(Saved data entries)
(* ===== verification/MmRequests.v ===== *)
(** * Requests

    One process serves one request after the other on the same heap: a program runs, to its
    end or until it is bailed out, and [zend_mm_shutdown] prepares the heap for the next. *)

From iris.proofmode Require Import proofmode.
From S2P Require Import Prelude WordLogic MmModel MmShutdownModel MmBits MmRepr MmTrie MmFree MmSearch MmLayout MmHole MmJoin MmSegments MmRelease MmHeap MmApart MmTake MmAlloc MmReallocModel MmResize MmRegrow MmRealloc MmApi MmProgram MmStart MmShutdown.
Local Open Scope Z_scope.
Local Open Scope effect_scope.

(** [zend_try { m } zend_end_try()], and whether [m] came to its end *)
Definition caught {A} (m : W A) : W (option A) := λ w,
  match m w with Done a w' => Done (Some a) w' | Bailout w' => Done None w' | Stuck => Stuck end.

Lemma wp_caught {A} (m : W A) (Φ : option A → hpropI) Ψ : wp m (λ a, Φ (Some a)) (Φ None) ⊢ wp (caught m) Φ Ψ.
Proof.
  split. intros w H f Hf. specialize (H f Hf). unfold caught, outcome_ok in *. by destruct (m (w ∪ f)) as [a w'|w'|].
Qed.

Section requests.
Context (heap lim k rs : Z).
Context {storage : Storage}.
Variable zend_error : W unit.
Variable zend_error_noreturn : W unit.
Variable _malloc : Z → W Z.
Variable _free : Z → W unit.
Variable _realloc : Z → Z → W Z.
Local Abbreviation run := (run heap zend_error zend_error_noreturn _malloc _free _realloc).
Local Abbreviation shutdown := (zend_mm_shutdown heap storage_alloc storage_free storage_compact storage_dtor zend_error _free).

(** the results of the programs that were not bailed out *)
Fixpoint serve (requests : list (list op)) : W (list (option (list Z * list Z))) :=
  match requests with
  | [] => ret []
  | ops :: requests' =>
      let! r := caught (run ops []) in
      shutdown false ;;;
      let! results := serve requests' in
      ret (r :: results)
  end.

(** the program holds as many blocks as it should, and has read what it should *)
Definition answers (ops : list op) (r : option (list Z * list Z)) : Prop :=
  match r with
  | Some (ps, out) => length ps = length (spec_run ops []).1 ∧ Forall2 agrees (spec_run ops []).2 out
  | None => True
  end.

Hypothesis heap_pos : 0 < heap.
Hypothesis block_size_ok : 5 ≤ k ≤ 62.
Hypothesis lim_ok : 0 ≤ lim ≤ largest_limit.
Hypothesis reserve_ok : 0 ≤ rs < 2 ^ 64.
Hypothesis zend_error_spec : ∀ L, mm heap lim k L ⊢ wp zend_error (λ _, grown heap lim k L) (grown heap lim k L).
Hypothesis zend_error_noreturn_spec : ∀ L, mm heap lim k L ⊢ wp zend_error_noreturn (λ _, False) (grown heap lim k L).

(** what [heap->size] counts of a new heap *)
Definition reserved (n : Z) : Prop := if rs =? 0 then n = 0 else rs + ZEND_MM_ALIGNED_HEADER_SIZE ≤ n.

Lemma fresh_engine : fresh heap lim k rs ⊢ ∃ n, ⌜reserved n⌝ ∗ engine heap lim k n [].
Proof using Type.
  iIntros "(H0 & H1 & %r & H2 & H3)". iDestruct "H3" as "[[[%Hrs ->] H3]|(%s & [%Hrs %Hs] & H3 & H4)]"; apply Z.eqb_eq in Hrs || apply Z.eqb_neq in Hrs.
  - iExists 0. iSplit; [iPureIntro; by rewrite /reserved Hrs|]. iFrame "H0". iExists 0, 0. iFrame. iLeft. by iFrame.
  - iExists s. iSplit; [iPureIntro; rewrite /reserved Hrs; apply Hs|]. iFrame "H0". iExists r, 0. iFrame "H1 H2". iRight. iExists s. rewrite Z.sub_diag. iFrame. iPureIntro. apply Hs.
Qed.

Lemma program_abandoned drift bl : program_heap heap lim k drift bl ⊢ abandoned heap lim k.
Proof using Type. iIntros "[H1 H2]". iExists _, drift. iFrame "H1". by iApply held_bodies. Qed.

Lemma serve_spec requests (Φ : list (option (list Z * list Z)) → hpropI) Ψ : Forall (λ ops, ops_ok lim k ops []) requests →
  fresh heap lim k rs -∗ config heap rs -∗
  ((∀ results, ⌜Forall2 answers requests results⌝ -∗ fresh heap lim k rs -∗ config heap rs -∗ Φ results) ∧ (abandoned heap lim k -∗ config heap rs -∗ Ψ)) -∗
  wp (serve requests) Φ Ψ.
Proof using heap_pos block_size_ok lim_ok reserve_ok zend_error_spec zend_error_noreturn_spec.
  intros Hops. revert Φ. induction Hops as [|ops requests Hop _ IH]; intros Φ; iIntros "H1 H2 HΦ"; cbn [serve].
  - wp_ret. iDestruct "HΦ" as "[HΦ _]". by iApply ("HΦ" with "[%] H1 H2").
  - wp_bind. iApply wp_caught. iDestruct (fresh_engine with "H1") as (n _) "H1".
    assert (Hnext : ∀ r, answers ops r → abandoned heap lim k -∗ config heap rs -∗
      ((∀ results, ⌜Forall2 answers (ops :: requests) results⌝ -∗ fresh heap lim k rs -∗ config heap rs -∗ Φ results) ∧ (abandoned heap lim k -∗ config heap rs -∗ Ψ)) -∗
      wp (shutdown false ;;; let! results := serve requests in ret (r :: results)) Φ Ψ).
    { intros r Hr. iIntros "H1 H2 HΦ". wp_bind. iApply (request_shutdown_spec with "H1 H2"); [done..|]. iSplit; [|iDestruct "HΦ" as "[_ $]"].
      iIntros "H1 H2". wp_bind. iApply (IH with "H1 H2"). iSplit; [|iDestruct "HΦ" as "[_ $]"]. iIntros (results Hres) "H1 H2". wp_ret. iDestruct "HΦ" as "[HΦ _]".
      iApply ("HΦ" with "[%] H1 H2"). by constructor. }
    iApply (run_spec heap lim k zend_error zend_error_noreturn _malloc _free _realloc heap_pos block_size_ok lim_ok zend_error_spec zend_error_noreturn_spec ops n [] with "[H1]"); [done|by iFrame|]. iSplit.
    + iIntros (bl out [Hbl Hout]) "H1". iApply (Hnext with "[H1] H2 HΦ"); [|by iApply program_abandoned]. split; [|done]. by rewrite -Hbl !length_fmap.
    + iIntros "H1". by iApply (Hnext with "H1 H2 HΦ").
Qed.

(** a new heap with a limit *)
Lemma fresh_limit_spec lim' x (Φ : unit → hpropI) Ψ : 0 ≤ x → Z.max x (2 ^ k) ≤ lim' →
  fresh heap lim k rs -∗ (fresh heap lim' k rs -∗ Φ tt) -∗ wp (zend_set_memory_limit heap x) Φ Ψ.
Proof using Type.
  iIntros (Hx Hlim) "(H0 & H1 & %r & H2 & H3) HΦ".
  iDestruct "H3" as "[[% (%S & %Cs & %Hok & H3 & H4 & H5 & H6)]|(%s & %Hs & (%S & %Cs & %Hok & H3 & H4 & H5 & H6) & H7)]"; iApply (counters_limit_spec with "H5"); [done..| |done|done|];
    iIntros "H5"; iApply "HΦ"; iFrame "H0 H1"; iExists r; iFrame "H2"; [iLeft|iRight; iExists s]; (iSplit; [done|]); try iFrame "H7"; iExists S, Cs; by iFrame.
Qed.

End requests.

What is expected: Beginning with the first line of the entries, repeat each line exactly until you have reproduced the one containing "From iris.proofmode Require Import proofmode.", and add nothing further.

Response below:
(* ===== verification/MmRequests.v ===== *)
(** * Requests

    One process serves one request after the other on the same heap: a program runs, to its
    end or until it is bailed out, and [zend_mm_shutdown] prepares the heap for the next. *)

From iris.proofmode Require Import proofmode.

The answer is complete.